Este é o entendimento jurisprudencial firmado pelos nossos tribunais, como exemplo, o V. Acórdão: “AÇÃO POSSESSÓRIA

– Reintegração de posse – Pretensão fundada na alegação de domínio pelo dono da coisa – Inadmissibilidade, se a posse está sendo desfrutada por outro. Ementa Oficial: É certo que a ação de reintegração de posse tem lugar quando houver esbulho possessório. Seu fim específico é obter a recuperação da coisa e, portanto, pressupõe a perda da posse. Se não existir a prévia posse e o possuidor não for dela despojado, esbulho não haverá. A alegação de domínio não autoriza o dono da coisa, sob este fundamento, pretende a posse que esteja sendo desfrutada por outro, seja qual for a sua qualidade. A posse tutelável por meio de reintegração não depende de título ou causa. Portanto, não basta a comprovação de ter o autor havido a propriedade da coisa. O titular do direito real de propriedade pode lançar mão da ação de reintegração, desde que tenha sido vítima do esbulho, mas é necessário, no entanto, que estivesse, ao tempo de esbulho na posse efetiva da coisa. Caso contrário, poderá manejar a ação petitória ou a ação ex contractu conforme o caso. O ônus da prova da posse que é defendida pela ação de reintegração – e que tem por objeto situação de fato – é do autor, pois se trata de fato constitutivo do seu direito. Ap. 1998.04.01.022337-2-PR – 3ª T. – j. 25.05.2000 – rel.
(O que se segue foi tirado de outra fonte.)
(** The response of the certificate check. *)
Lemma verifyTLSCert_accepts (ck : clock) (host : string) (resp : http_response) (c : agent_state)
    (o : option VerificationOutcome) :
  ra_verifyServer config = true -> ra_failurePolicy config <> FailOpen ->
  fst (verifyTLSCert ck host resp c) = Ok o ->
  exists leaf rest outcome, peer_certificates resp = leaf :: rest /\ o = Some outcome /\
    outcome = fst (VerifyServer vconfig ck host (CertIdentityFromX509 leaf) (ag_verifier c)) /\ IsSuccess outcome = true.
Proof.
  intros Hv Hp. unfold verifyTLSCert. rewrite Hv. cbn [negb].
  destruct (peer_certificates resp) as [|leaf rest].
  { destruct (ra_failurePolicy config); try discriminate. congruence. }
  destruct (VerifyServer vconfig ck host _ _) as [outcome e] eqn:E. cbn [fst].
  destruct (IsSuccess outcome) eqn:Es.
  - intros [= <-]. exists leaf, rest, outcome. rewrite E. auto.
  - destruct (ra_failurePolicy config); [destruct (ToError outcome); discriminate..|congruence].
Qed.
Lemma find_perm_none {A : Type} (p : A -> bool) (l l' : list A) :
  Permutation l l' -> List.find p l = None -> List.find p l' = None.
Proof.
  intros Hp E. destruct (List.find p l') as [x|] eqn:E'; [|reflexivity]. apply find_some in E' as [Hx E'].
  apply (Permutation_in _ (Permutation_sym Hp)) in Hx. apply (find_none _ _ E) in Hx. congruence.
Qed.

Lemma version_matches_true (v : Version) (b : ATIBadgeRecord) : version_matches v b = true <-> br_Version b = Some v.
Proof.
  unfold version_matches. destruct (br_Version b) as [v'|]; [|split; discriminate].
  rewrite Version_Equal_true. split; congruence.
Qed.

Lemma versionless_true (b : ATIBadgeRecord) : versionless b = true <-> br_Version b = None.
Proof. unfold versionless. destruct (br_Version b); split; (discriminate || reflexivity). Qed.

Lemma select_agree (f : Fqdn) (l : list ATIBadgeRecord) (v : Version) :
  Permutation l (zone_badges f) -> agree f (select_for_version l v) (select_for_version (zone_badges f) v).
Proof.
  intros Hp. unfold select_for_version. pose proof (Permutation_sym Hp) as Hp'.
  assert (Hin : forall x, In x l -> In x (zone_badges f)) by (intros x; apply Permutation_in, Hp).
  assert (Hf : forall (p : ATIBadgeRecord -> bool) w (k1 k2 : result goerror ATIBadgeRecord),
    (forall b, p b = true <-> br_Version b = w) -> agree f k1 k2 ->
    agree f (match List.find p l with Some b => Ok b | None => k1 end)
            (match List.find p (zone_badges f) with Some b => Ok b | None => k2 end)).
  { intros p w k1 k2 Hw Hk. destruct (List.find p l) as [x|] eqn:E1.
    - destruct (List.find p (zone_badges f)) as [y|] eqn:E2; [|rewrite (find_perm_none _ _ _ Hp' E2) in E1; discriminate].
      apply find_some in E1 as [X1 X2], E2 as [Y1 Y2]. apply Hw in X2, Y2. cbn. split; [auto|]. split; [auto | congruence].
    - rewrite (find_perm_none _ _ _ Hp E1). exact Hk. }
  apply (Hf _ (Some v)); [apply version_matches_true|]. apply (Hf _ None); [apply versionless_true | reflexivity].
Qed.

Lemma sort_head (l : list ATIBadgeRecord) (x : ATIBadgeRecord) (tl : list ATIBadgeRecord) :
  sort_badges l = x :: tl -> In x l /\ forall y, In y l -> ~ rank_lt (br_Version x) (br_Version y).
Proof.
  intros E. pose proof (sort_badges_perm l) as Hp. pose proof (sort_badges_sorted l) as Hs. rewrite E in Hp, Hs.
  split; [eapply Permutation_in; [exact Hp | left; reflexivity]|]. intros y Hy.
  apply (Permutation_in _ (Permutation_sym Hp)) in Hy as [<-|Hy]; [intros K; exact (rank_lt_asym _ _ K K)|].
  inversion Hs as [|? ? _ Hf]; subst. rewrite List.Forall_forall in Hf. apply badge_less_false, Hf, Hy.
Qed.

Lemma rank_total (a b : option Version) : ~ rank_lt a b -> ~ rank_lt b a -> a = b.
Proof.
  destruct a as [x|], b as [y|]; cbn; try tauto. intros H1 H2. f_equal.
  destruct (Version_total x y) as [E|[E|E]]; tauto.
Qed.

Definition newest (l : list ATIBadgeRecord) : result goerror ATIBadgeRecord :=
  match sort_badges l with b :: _ => Ok b | [] => Err (EPlain "panic: index out of range") end.

Lemma newest_agree (f : Fqdn) (l : list ATIBadgeRecord) :
  Permutation l (zone_badges f) -> agree f (newest l) (newest (zone_badges f)).
Proof.
  intros Hp. unfold newest. destruct (sort_badges l) as [|x tl] eqn:E1.
  - pose proof (sort_badges_perm l) as K. rewrite E1 in K. apply Permutation_nil in K as ->.
    apply Permutation_nil in Hp as E0. rewrite E0, E1. reflexivity.
  - apply sort_head in E1 as [X1 X2]. assert (X1' := Permutation_in _ Hp X1).
    destruct (sort_badges (zone_badges f)) as [|y tl'] eqn:E2.
    { pose proof (sort_badges_perm (zone_badges f)) as K. rewrite E2 in K. apply Permutation_nil in K.
      rewrite K in X1'. destruct X1'. }
    apply sort_head in E2 as [Y1 Y2]. cbn. split; [exact X1'|]. split; [exact Y1|]. apply rank_total; [|apply Y2, X1'].
    apply X2. exact (Permutation_in _ (Permutation_sym Hp) Y1).
Qed.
Juiz Paulo Afonso Brum Vaz – DJU 25.10.2000. Acórdão – Vistos e relatados estes autos, decide a E. 3ª T. TRF da 4ª Região, por unanimidade, negar provimento ao recurso, nos termos do relatório e notas taquigráficas que ficam fazendo parte integrante do presente julgado. Porto Alegre, 25 de maio de 2000 – Paulo Afonso Brum Vaz, relator”.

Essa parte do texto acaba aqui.